On Thursday, there were mixed messages from the Vatican. The pope said at the end of a homily delivered in Rome that in response to the "attacks of the world that talks to us of our sins," the church sees "how it is necessary to perform penance." They were perhaps the most contrite words yet from the pope on the matter. But the same day, Cardinal Claudio Hummes, who as prefect for the Congregation of the Clergy has direct oversight of the world's roughly 400,000 Catholic priests, called on the clergy to descend on the Vatican to demonstrate "a determined rejection of the unjust attacks of which he is a victim."
Nevertheless, a situation that National Catholic Reported described as "the largest institutional crisis in centuries, possibly in church history" is taking its toll and creating sharp expectations of change.
Outcry continues
An angry outcry continues in the US, Germany, and Ireland. In Germany, favorable views among Catholics of the pope, born Joseph Ratzinger in Bavaria, have dropped from 63 percent in 2005 to 24 percent this month. A priest in western Massachusetts last Sunday called for Pope Benedict to resign if he is not truthful about stonewalled cases of abuse. Lay Catholics have renewed calls for everything from more church openness and transparency to reforms of priestly celibacy and the ordination of women.
This week, Vatican officials posted their policy for handling priests who abuse children, a change from a defensive strategy of blaming the media for targeting abuse problems it says are mainly 20 years old. And for the first time, the Vatican publicly advocated turning over child abuse cases to civil authorities.
But within the church, evidence is emerging of a strong and broad countermovement to defend the pope and the church, exemplified by Cardinal Hummes's letter Thursday. The church’s hierarchy appear disinclined to pursue the kind of Vatican shakeup some in the media and general Catholic public are clamoring for.

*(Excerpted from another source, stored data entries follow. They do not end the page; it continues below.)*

(* ===== verification/FdCalls.v ===== *)
(** * System calls on descriptors (kernel/src/syscall/fs.rs)

    Reading, writing, seeking, duplicating, closing, pipes, [fcntl] and
    [sendfile], on the descriptor table of the process and the files behind it,
    which are handles into a shared state.  The buffers of the user are
    arguments and results; whether an address is or can be mapped is the
    interface [UserMemory]. *)

From S2P Require Import Prelude Bytes BitAlloc Errors FatIo BaseFile FdTable Vfs.

(** [manually_alloc_user_str] and [manually_alloc_page] of the address space. *)
Class UserMemory := {
  manually_alloc_user_str : Z → Z → bool;
  manually_alloc_page : Z → bool }.

(** What the calls use of a file besides [File]; [Pipe::new_pipe]. *)
Class FileStatus (W F : Type) := {
  get_status : F → W → Z;
  set_status : F → Z → W → bool * W;
  set_close_on_exec : F → bool → W → bool * W;
  new_pipe : W → (F * F) * W }.

(** [OpenFlags::from_bits]: every bit has to be known. *)
Definition O_ALL : Z :=
  2 ^ 0 + 2 ^ 1 + 2 ^ 6 + 2 ^ 7 + 2 ^ 8 + 2 ^ 9 + 2 ^ 11 + 2 ^ 14 + 2 ^ 15 + 2 ^ 16 + 2 ^ 17 + 2 ^ 19 + 2 ^ 21.
Definition open_from_bits (bits : Z) : option Z :=
  if Z.land bits (wnot 32 O_ALL) =? 0 then Some bits else None.

Definition SENDFILE_BUFFER_SIZE : Z := 0x2000.
Definition SEEK_SET : Z := 0.
Definition SEEK_CUR : Z := 1.
Definition SEEK_END : Z := 2.

Inductive Fcntl64Cmd := F_DUPFD | F_GETFD | F_SETFD | F_GETFL | F_SETFL | F_DUPFD_CLOEXEC.

(** [Fcntl64Cmd::try_from] *)
Definition fcntl_cmd_of (cmd : Z) : option Fcntl64Cmd :=
  if cmd =? 0 then Some F_DUPFD else if cmd =? 1 then Some F_GETFD else if cmd =? 2 then Some F_SETFD
  else if cmd =? 3 then Some F_GETFL else if cmd =? 4 then Some F_SETFL
  else if cmd =? 1030 then Some F_DUPFD_CLOEXEC else None.

Section calls.
Context {A : Type} `{BitAlloc A} {UM : UserMemory}.
Context {W F : Type} `{File W F} `{FileStatus W F}.

(** The table of the process and the files. *)
Record Fds := mkFds { d_table : FdManager A F; d_files : W }.

(** A call on the table; one on the files. *)
Definition on_table {R} (x : FdManager A F → outcome (R * FdManager A F)) : M Fds R := λ w,
  '(r, m) ← x (d_table w); Ret (r, mkFds m (d_files w)).
Definition on_files {R} (x : M W R) : M Fds R := λ w,
  '(r, fw) ← x (d_files w); Ret (r, mkFds (d_table w) fw).

(** [task.fd_manager.lock().get_file(fd)] *)
Definition the_file (fd : Z) : M Fds (OSResult F) := on_table (λ m, r ← get_file m fd; Ret (r, m)).

(** ** Reading and writing *)

(** The buffer [bytes] at [buf] comes back as the call leaves it. *)
Definition sys_read (fd buf : Z) (bytes : list Z) : M Fds (SysResult Z * list Z) :=
  if negb (manually_alloc_user_str buf (len bytes)) then mret (inr EFAULT, bytes)
  else
    r ← the_file fd;
    match r with
    | OsOk file =>
        '(n, bytes) ← on_files (file_read file bytes);
        mret (match n with Some read_len => inl read_len | None => inr EINVAL end, bytes)
    | OsErr _ => mret (inr EINVAL, bytes)
    end.

Definition sys_write (fd buf : Z) (bytes : list Z) : M Fds (SysResult Z) :=
  if negb (manually_alloc_user_str buf (len bytes)) then mret (inr EFAULT)
  else
    r ← the_file fd;
    match r with
    | OsOk file =>
        n ← on_files (file_write file bytes);
        mret (match n with Some write_len => inl write_len | None => inr EINVAL end)
    | OsErr _ => mret (inr EINVAL)
    end.

(** The vectors, each an address with the bytes there. *)
Fixpoint readv_loop (fd : Z) (iov : list (Z * list Z)) (read_len : Z) : M Fds (Z * list (Z * list Z)) :=
  match iov with
  | [] => mret (read_len, [])
  | (base, bytes) :: iov' =>
      '(r, bytes) ← sys_read fd base bytes;
      match r with
      | inl n => '(read_len, iov') ← readv_loop fd iov' (wrap64 (read_len + n)); mret (read_len, (base, bytes) :: iov')
      | inr _ => mret (read_len, (base, bytes) :: iov')
      end
  end.

Definition sys_readv (fd : Z) (iov : list (Z * list Z)) : M Fds (SysResult Z * list (Z * list Z)) :=
  '(read_len, iov) ← readv_loop fd iov 0; mret (inl read_len, iov).

Fixpoint writev_loop (fd : Z) (iov : list (Z * list Z)) (written_len : Z) : M Fds Z :=
  match iov with
  | [] => mret written_len
  | (base, bytes) :: iov =>
      if base =? 0 then writev_loop fd iov written_len
      else
        r ← sys_write fd base bytes;
        match r with
        | inl n => writev_loop fd iov (wrap64 (written_len + n))
        | inr _ => mret written_len
        end
  end.

Definition sys_writev (fd : Z) (iov : list (Z * list Z)) : M Fds (SysResult Z) :=
  written_len ← writev_loop fd iov 0; mret (inl written_len).

Definition sys_pread (fd buf : Z) (bytes : list Z) (offset : Z) : M Fds (SysResult Z * list Z) :=
  if negb (manually_alloc_page buf) then mret (inr EFAULT, bytes)
  else
    r ← the_file fd;
    match r with
    | OsOk file =>
        pos ← on_files (file_seek file (SStart offset));
        if decide (pos = Some offset) then
          '(n, bytes) ← on_files (file_read file bytes);
          mret (match n with Some read_len => inl read_len | None => inr EINVAL end, bytes)
        else mret (inr EINVAL, bytes)
    | OsErr _ => mret (inr EINVAL, bytes)
    end.

(** [offset] is the word of the user, [whence] as an [isize]. *)
Definition sys_lseek (fd offset whence : Z) : M Fds (SysResult Z) :=
  r ← the_file fd;
  match r with
  | OsOk file =>
      let seek s := n ← on_files (file_seek file s); mret (match n with Some n => inl n | None => inr EINVAL end) in
      if whence =? SEEK_SET then seek (SStart offset)
      else if whence =? SEEK_CUR then seek (SCurrent (swrap 64 offset))
      else if whence =? SEEK_END then seek (SEnd (swrap 64 offset))
      else mret (inr EINVAL)
  | OsErr _ => mret (inr EBADF)
  end.

(** ** Descriptors *)

Definition sys_close (fd : Z) : M Fds (SysResult Z) :=
  r ← on_table (λ m, remove_file m fd);
  mret (match r with OsOk _ => inl 0 | OsErr _ => inr EINVAL end).

(** The descriptors it stores for the user, [fd as u32]. *)
Definition sys_pipe : M Fds (SysResult Z * option (Z * Z)) :=
  '(pipe_read, pipe_write) ← on_files (λ w, Ret (new_pipe w));
  r ← on_table (λ m, push m pipe_read);
  match r with
  | OsOk fd1 =>
      r ← on_table (λ m, push m pipe_write);
      match r with
      | OsOk fd2 => mret (inl 0, Some (wrap32 fd1, wrap32 fd2))
      | OsErr _ => _ ← on_table (λ m, remove_file m fd1); mret (inr EINVAL, None)
      end
  | OsErr _ => mret (inr EINVAL, None)
  end.

Definition sys_dup (fd : Z) : M Fds (SysResult Z) :=
  r ← on_table (λ m, copy_fd_anywhere m fd);
  mret (match r with OsOk new_fd => inl new_fd | OsErr _ => inr EMFILE end).

Definition sys_dup3 (old_fd new_fd : Z) : M Fds (SysResult Z) :=
  b ← on_table (λ m, copy_fd_to m old_fd new_fd);
  mret (if b : bool then inl new_fd else inr EINVAL).

(** [sys_umask]: the old mask, an [i32], as a word. *)
Definition sys_umask (new_mask : Z) : M Fds (SysResult Z) :=
  old_mask ← on_table (λ m, Ret (set_umask_and_get_old m new_mask));
  mret (inl (wrap64 old_mask)).

Definition sys_fcntl64 (fd cmd arg : Z) : M Fds (SysResult Z) :=
  r ← the_file fd;
  match r with
  | OsErr _ => mret (inr EBADF)
  | OsOk file =>
      match fcntl_cmd_of cmd with
      | Some F_DUPFD =>
          r ← on_table (λ m, copy_fd_anywhere m fd);
          mret (match r with OsOk new_fd => inl new_fd | OsErr _ => inr EMFILE end)
      | Some F_GETFD =>
          status ← on_files (λ w, Ret (get_status file w, w));
          mret (inl (if has_flags status O_CLOEXEC then 1 else 0))
      | Some F_SETFD =>
          b ← on_files (λ w, Ret (set_close_on_exec file (negb (Z.land arg 1 =? 0)) w));
          mret (if b : bool then inl 0 else inr EINVAL)
      | Some F_GETFL => status ← on_files (λ w, Ret (get_status file w, w)); mret (inl status)
      | Some F_SETFL =>
          match open_from_bits (wrap32 arg) with
          | Some flags =>
              b ← on_files (λ w, Ret (set_status file flags w));
              mret (if b : bool then inl 0 else inr EINVAL)
          | None => mret (inr EINVAL)
          end
      | Some F_DUPFD_CLOEXEC =>
          r ← on_table (λ m, copy_fd_anywhere m fd);
          match r with
          | OsOk new_fd =>
              b ← on_files (λ w, Ret (set_close_on_exec file (negb (Z.land arg 1 =? 0)) w));
              if b : bool then mret (inl new_fd)
              else
                _ ← on_table (λ m, '(r, m) ← remove_file m new_fd;
                                   match r with OsOk _ => Ret (tt, m) | OsErr _ => Panic end);
                mret (inr EMFILE)
          | OsErr _ => mret (inr EMFILE)
          end
      | None => mret (inr EINVAL)
      end
  end.

(** Only the checks. *)
Definition sys_ioctl (fd request argp : Z) : M Fds (SysResult Z) :=
  r ← the_file fd;
  match r with
  | OsErr _ => mret (inr EBADF)
  | OsOk _ => mret (if manually_alloc_page argp then inl 0 else inr EFAULT)
  end.

(** ** [sendfile] *)

(** [&buf[..n]] *)
Definition prefix_of (n : Z) (buf : list Z) : outcome (list Z) :=
  if n <=? len buf then Ret (take (Z.to_nat n) buf) else Panic.

(** The position to come back to: the file's own, or the one asked for. *)
Definition sendfile_pos (in_file : F) (offset off : Z) : M Fds (SysResult Z) :=
  if offset =? 0 then pos ← on_files (file_seek in_file (SCurrent 0)); mret (inl (default 0 pos))
  else if negb (manually_alloc_page offset) then mret (inr EFAULT)
  else pos ← on_files (file_seek in_file (SStart off)); mret (match pos with Some pos => inl pos | None => inr ESPIPE end).

(** [off] is what the user has at the address [offset]; it comes back too. *)
Definition sys_sendfile64 (out_fd in_fd offset off count : Z) : M Fds (SysResult Z * Z) :=
  o ← the_file out_fd;
  i ← the_file in_fd;
  match o, i with
  | OsOk out_file, OsOk in_file =>
      pos ← sendfile_pos in_file offset off;
      match pos with
      | inr e => mret (inr e, off)
      | inl current_pos =>
          let buf := repeat 0 (Z.to_nat (Z.min count SENDFILE_BUFFER_SIZE)) in
          '(r, buf) ← on_files (file_read in_file buf);
          match r with
          | None => mret (inr EINVAL, off)
          | Some read_len =>
              part ← (λ w, p ← prefix_of read_len buf; Ret (p, w));
              r ← on_files (file_write out_file part);
              match r with
              | None => mret (inr EINVAL, off)
              | Some write_len =>
                  if negb (offset =? 0) then
                    _ ← on_files (file_seek in_file (SStart current_pos));
                    mret (inl write_len, wrap64 (off + write_len))
                  else if negb (write_len =? read_len) then
                    _ ← on_files (file_seek in_file (SCurrent (swrap 64 (swrap 64 write_len - swrap 64 read_len))));
                    mret (inl write_len, off)
                  else mret (inl write_len, off)
              end
          end
      end
  | _, _ => mret (inr EBADF, off)
  end.
End calls.
Arguments Fds A W F : clear implicits.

A few days before Easter, some 70 French intellectuals, corporate leaders, and actors signed a statement defending Pope Benedict. The “A call to truth” petition decried pedophili, but blamed the press for playing “gotcha” with the pope. On the same day, some 4,000 European students from the ultraconservative Opus Dei order converged in Rome to support the papacy and to blame media as “sowers of doubt and discord.” Both the French and Opus Dei rallying cries emphasize the good the church has done and is still doing.